Local government officials in Birmingham have launched an investigation after an Islamic school in the city spent £1 million of British tax-payer’s money building a new school thousands of miles away in Pakistan.
The Al-Hijrah School is a state funded school established in 1999 and is the first ever Islamic educational institution in the city, home to a large Pakistani Muslim community.
The school was placed in “special measures” by the Department of Education earlier this year after an examination by regulator Office for Standards in Education (OFSTED) found the school’s performance to be “inadequate”.
In June the school’s governing body was fired after OFTED investigators found a £900,000 “black hole” in its accounts.
The investigators were even forced to take out an injunction against the school’s former governor Waseem Yaqub after he allegedly led a “harassment campaign” against them.
The trust which oversees Al Hijrah is now alleged to have spent the money on building a boys-only school in the city of Ziarat, a small town near the city of Quetta in Western Pakistan.

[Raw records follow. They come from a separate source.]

(** The common end: the sizes are recorded and the space is charged. *)
Lemma record_spec s A k1 R d o asy size F G1 G2 : shape s (A ++ k1 :: R) -> is_free k1 = false -> trees (holds := holds) s (A ++ k1 :: R) F (G1 ++ k1 :: G2) -> k1 ∉ F -> k1 ∉ G1 ++ G2 ->
  let k' := upd (set_sizes d o asy) k1 in
  exists s', (let* s := set_hdr s (start k1) (set_sizes d o asy) in let s := if asy then with_space (u64 (free_async_space s - u64 (size + sizeof_buffer))) s else s in Ok (s, start k1)) = Ok (s', start k1) /\
    shape s' (A ++ k' :: R) /\ trees (holds := holds) s' (A ++ k' :: R) F (G1 ++ k' :: G2) /\ fixed s' = fixed s /\ free_async_space s' = charge asy size s.
Proof.
  intros Hs Hb Ht HnF HnG k'. destruct (set_hdr_shape s A k1 R (set_sizes d o asy) Hs) as (->&Hs1). cbn [obind]. set (s1 := with_headers _ _) in *. change (upd (set_sizes d o asy) k1) with k' in Hs1.
  pose proof (shape_at _ _ _ _ Hs) as (_&_&Hg&HA&HB&_). pose proof (good_len k1 Hg) as Hlen. unfold sizeof_buffer in Hlen. assert (Hnot : forall j, j ∈ A ++ R -> start j <> start k1) by (intros j Hj; apply elem_of_app in Hj as [Hj|Hj]; [specialize (HA j Hj)|specialize (HB j Hj)]; lia).
  assert (Hsub' : forall j, j ∈ F \/ j ∈ G1 ++ k' :: G2 -> j ∈ A ++ k' :: R).
  { pose proof (trees_sub _ _ _ _ Ht) as Hsub. intros j [Hj|Hj]; [specialize (Hsub j ltac:(by left)); assert (j <> k1) by (by intros ->); set_solver|]. assert (Hj' : j = k' \/ j ∈ G1 ++ G2) by set_solver. destruct Hj' as [->|Hj']; [set_solver|]. specialize (Hsub j ltac:(right; set_solver)). assert (j <> k1) by (by intros ->). set_solver. }
  assert (Hap' : forall j, j ∈ F -> j ∉ G1 ++ k' :: G2).
  { intros j Hj Hin. assert (Hin' : j = k' \/ j ∈ G1 ++ k1 :: G2) by set_solver. destruct Hin' as [->|Hin']; [|by apply (trees_apart _ _ _ _ Ht j Hj)]. pose proof (trees_sub _ _ _ _ Ht k' ltac:(by left)) as Hk'. assert (Hk2 : k' = k1 \/ k' ∈ A ++ R) by set_solver. destruct Hk2 as [Heq|Hk2]; [by rewrite Heq in Hj|]. by apply (Hnot k' Hk2). }
  assert (Ht1 : trees (holds := holds) s1 (A ++ k' :: R) F (G1 ++ k' :: G2)) by (eapply (trees_relabel s s1); [exact Ht|done|done|done|by rewrite !map_node_app|done|done]).
  destruct asy; eexists; (split; [done|]); [|split; [exact Hs1|]; split; [exact Ht1|]; done]. split; [destruct Hs1 as [[] H2 H3 H4 H5]; by split; [split|..]|]. split; [eapply (trees_relabel s1); [exact Ht1|done..]|]. done.
Qed.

A spokesperson for OFSTED told the Birmingham Mail and Post: “We were concerned about the severe deficit the school has got itself into and where that money might be going.

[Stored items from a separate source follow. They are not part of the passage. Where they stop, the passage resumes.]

(** A row that the merge-minor policy merges: it has all its columns, and its
    cost is positive and strictly below the threshold. *)
Definition minor_row (result : list pyval) : Prop :=
  ∃ r0 cost,
    result !! 0 = Some r0 ∧ py_float r0 = inr cost ∧
    float_lt cost (threshold (merge_minor_cost group_by)) = true ∧
    (0 <? cost)%float = true ∧
    length (groups group_by) + 2 ≤ length result.


(** [__init__], lines 23-28: the label names the gauge is created with. *)
Definition exporter_labels : exn + gset string :=
  match targets with
  | [] => inl IndexError
  | first :: _ =>
      let labels : gset string := dom first in
      let labels := {["ChargeType"]} ∪ labels in
      inr (if enabled group_by
           then foldl (λ labels g, {[label_name g]} ∪ labels) labels (groups group_by)
           else labels)
  end.

Section PollingLoop.

(** [time.sleep(self.polling_interval_seconds)]: the pause between two
    cycles, which only the world sees. *)
Variable sleep : World → (exn + unit) * World.

Definition time_sleep : M unit := λ w,
  let '(r, w1) := sleep w in
  ([], match r with inl e => Raise e | inr _ => Return tt end, w1).

(** [run_metrics_loop], lines 32-35: the first [n] turns of the endless loop. *)
Fixpoint run_metrics_loop (n : nat) : M unit :=
  match n with
  | O => ret tt
  | S n' => fetch;; time_sleep;; run_metrics_loop n'
  end.

End PollingLoop.


(** The label names of the configured groups. *)
Definition group_label_names : gset string :=
  list_to_set (label_name <$> groups group_by).

(** The label names of the points that [expose_metrics] hands to the gauge
    for an account: [ChargeType], the account's keys and, when grouping is
    enabled, the label name of every group. *)
Definition point_names (azure_account : gmap string string) : gset string :=
  {["ChargeType"]} ∪ dom azure_account ∪
  (if enabled group_by then group_label_names else ∅).

(** A statement all of whose events satisfy [P]. *)
Definition every {A} (P : event → Prop) (m : M A) : Prop :=
  ∀ w, Forall P (m w).1.1.

(** An event that, if it is a gauge write, writes under the label names [L]. *)
Definition writes_under (L : gset string) (ev : event) : Prop :=
  ∀ labels v, ev = GaugeSet labels v → dom labels = L.

(** The two ways a cycle with trace [t] is cut short by [e]: the constructor
    of the client of a record of the secrets raised it, right after the
    subscription was announced; or the body of a subscription's [try] raised
    it, and it is not an HTTP error. *)
Definition raised_by_constructor (t : list event) (e : exn) : Prop :=
  ∃ tenant_id subs credentials t_before,
    secrets !! tenant_id = Some subs ∧ credentials ∈ subs ∧
    credential_error tenant_id (client_id credentials) (client_secret credentials)
      = Some e ∧
    t = t_before ++ [PrintProcessing (SubscriptionId credentials)].

Definition raised_in_try (t : list event) (e : exn) (w' : World) : Prop :=
  ∃ azure_client subscription_id current w0 t_before t0,
    query_and_expose azure_client subscription_id current w0 = (t0, Raise e, w') ∧
    t = t_before ++ t0 ∧ (∀ reason, e ≠ HttpResponseError reason).


(** ** Properties *)

(** Proofs about the data alone forget the collaborators they do not
    mention. *)
Ltac data_only :=
  try clear today; try clear usage; try clear credential_error;
  try clear gauge_error; try clear str_to_float; try clear secrets;
  try clear targets; try clear group_by.

(** *** Running statements *)

Lemma bind_run {A B} (m : M A) (k : A → M B) w :
  (m ≫= k) w =
  match m w with
  | (t1, Return a, w1) => let '(t2, r, w2) := k a w1 in (t1 ++ t2, r, w2)
  | (t1, Raise e, w1) => (t1, Raise e, w1)
  end.
Proof. reflexivity. Qed.

Lemma bind_return {A B} (m : M A) (k : A → M B) w t a w1 :
  m w = (t, Return a, w1) →
  (m ≫= k) w = let '(t2, r, w2) := k a w1 in (t ++ t2, r, w2).
Proof. intros H. rewrite bind_run, H. reflexivity. Qed.

Lemma bind_raise {A B} (m : M A) (k : A → M B) w t e w1 :
  m w = (t, Raise e, w1) → (m ≫= k) w = (t, Raise e, w1).
Proof. intros H. rewrite bind_run, H. reflexivity. Qed.

Lemma bind_ret_run {A B} (a : A) (k : A → M B) w : (ret a ≫= k) w = k a w.
Proof. rewrite bind_run. simpl. destruct (k a w) as [[t r] w2]. reflexivity. Qed.

Lemma bind_emit_run {B} ev (k : unit → M B) w :
  (emit ev ≫= k) w = let '(t, r, w2) := k tt w in (ev :: t, r, w2).
Proof. rewrite bind_run. reflexivity. Qed.

Lemma for_each_cons {A} (body : A → M unit) x l w :
  for_each body (x :: l) w =
  match body x w with
  | (t1, Return _, w1) => let '(t2, r, w2) := for_each body l w1 in (t1 ++ t2, r, w2)
  | (t1, Raise e, w1) => (t1, Raise e, w1)
  end.
Proof. reflexivity. Qed.

Lemma for_each_app {A} (body : A → M unit) l1 l2 w :
  for_each body (l1 ++ l2) w =
  match for_each body l1 w with
  | (t1, Return _, w1) => let '(t2, r, w2) := for_each body l2 w1 in (t1 ++ t2, r, w2)
  | (t1, Raise e, w1) => (t1, Raise e, w1)
  end.
Proof.
  revert w. induction l1 as [|x l1 IH]; intros w.
  - simpl. destruct (for_each body l2 w) as [[t r] w2]. reflexivity.
  - simpl app. rewrite !for_each_cons.
    destruct (body x w) as [[t1 [[]|e]] w1]; [|reflexivity].
    rewrite IH.
    destruct (for_each body l1 w1) as [[t2 [[]|e]] w2].
    + destruct (for_each body l2 w2) as [[t3 r] w3]. by rewrite app_assoc.
    + reflexivity.
Qed.

(** Statements that run alike from every world run alike in sequence. *)
Lemma bind_ext {A B} (m m' : M A) (k k' : A → M B) w :
  m w = m' w → (∀ a w', k a w' = k' a w') → (m ≫= k) w = (m' ≫= k') w.
Proof.
  intros Hm Hk. rewrite !bind_run, <- Hm.
  destruct (m w) as [[t [a|e]] w1]; [|done]. by rewrite Hk.
Qed.

Lemma for_each_ext {A} (body body' : A → M unit) l w :
  (∀ x w', x ∈ l → body x w' = body' x w') →
  for_each body l w = for_each body' l w.
Proof.
  revert w. induction l as [|x l IH]; intros w Hb; [done|].
  rewrite !for_each_cons, <- (Hb x w) by left.
  destruct (body x w) as [[t [[]|e]] w1]; [|done].
  rewrite IH; [done|]. intros y w' Hy. apply Hb. by right.
Qed.

Lemma try_except_ext (body body' : M unit) handler w :
  body w = body' w →
  try_except_HttpResponseError body handler w =
  try_except_HttpResponseError body' handler w.
Proof. intros H. unfold try_except_HttpResponseError. by rewrite H. Qed.

(** *** Floats *)

Lemma SFcompare_antisym x y c :
  SFcompare x y = Some c → SFcompare y x = Some (CompOpp c).
Proof.
  destruct x as [sx|sx| |sx mx ex], y as [sy|sy| |sy my ey]; simpl;
    try discriminate; intros [= <-];
    try (destruct sx; reflexivity); try (destruct sy; reflexivity);
    try (destruct sx, sy; reflexivity).
  f_equal. destruct sx, sy; try reflexivity.
  - rewrite (Z.compare_antisym ey ex).
    destruct (ey ?= ex)%Z; simpl; try reflexivity.
    rewrite (Pos.compare_cont_antisym mx my Eq). simpl.
    destruct (Pos.compare_cont Eq mx my); reflexivity.
  - rewrite (Z.compare_antisym ey ex).
    destruct (ey ?= ex)%Z; simpl; try reflexivity.
    rewrite (Pos.compare_cont_antisym mx my Eq). reflexivity.
Qed.

Lemma float_ge_not_lt x y : float_ge x y = true → float_lt x y = false.
Proof.
  destruct y as [z|f]; simpl.
  - destruct (float_compare_Z x z) as [[]|]; done.
  - rewrite leb_spec, ltb_spec. unfold SFleb, SFltb.
    destruct (SFcompare (Prim2SF f) (Prim2SF x)) as [c|] eqn:Hc; [|done].
    rewrite (SFcompare_antisym _ _ _ Hc). by destruct c.
Qed.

“We put a board in place in the school with access to financial records and we carried out a retrospective investigation.
“We have gathered enough information to warrant further investigation into the use of public funds and we continue to work with the relevant statutory agencies.
“If we find anything criminal it will be referred to the police.”
OFSTED investigators also found that a number of staff members had no employment contracts and nearly 30 did not hold Criminal Record Bureau checks, both of which are essential for teachers.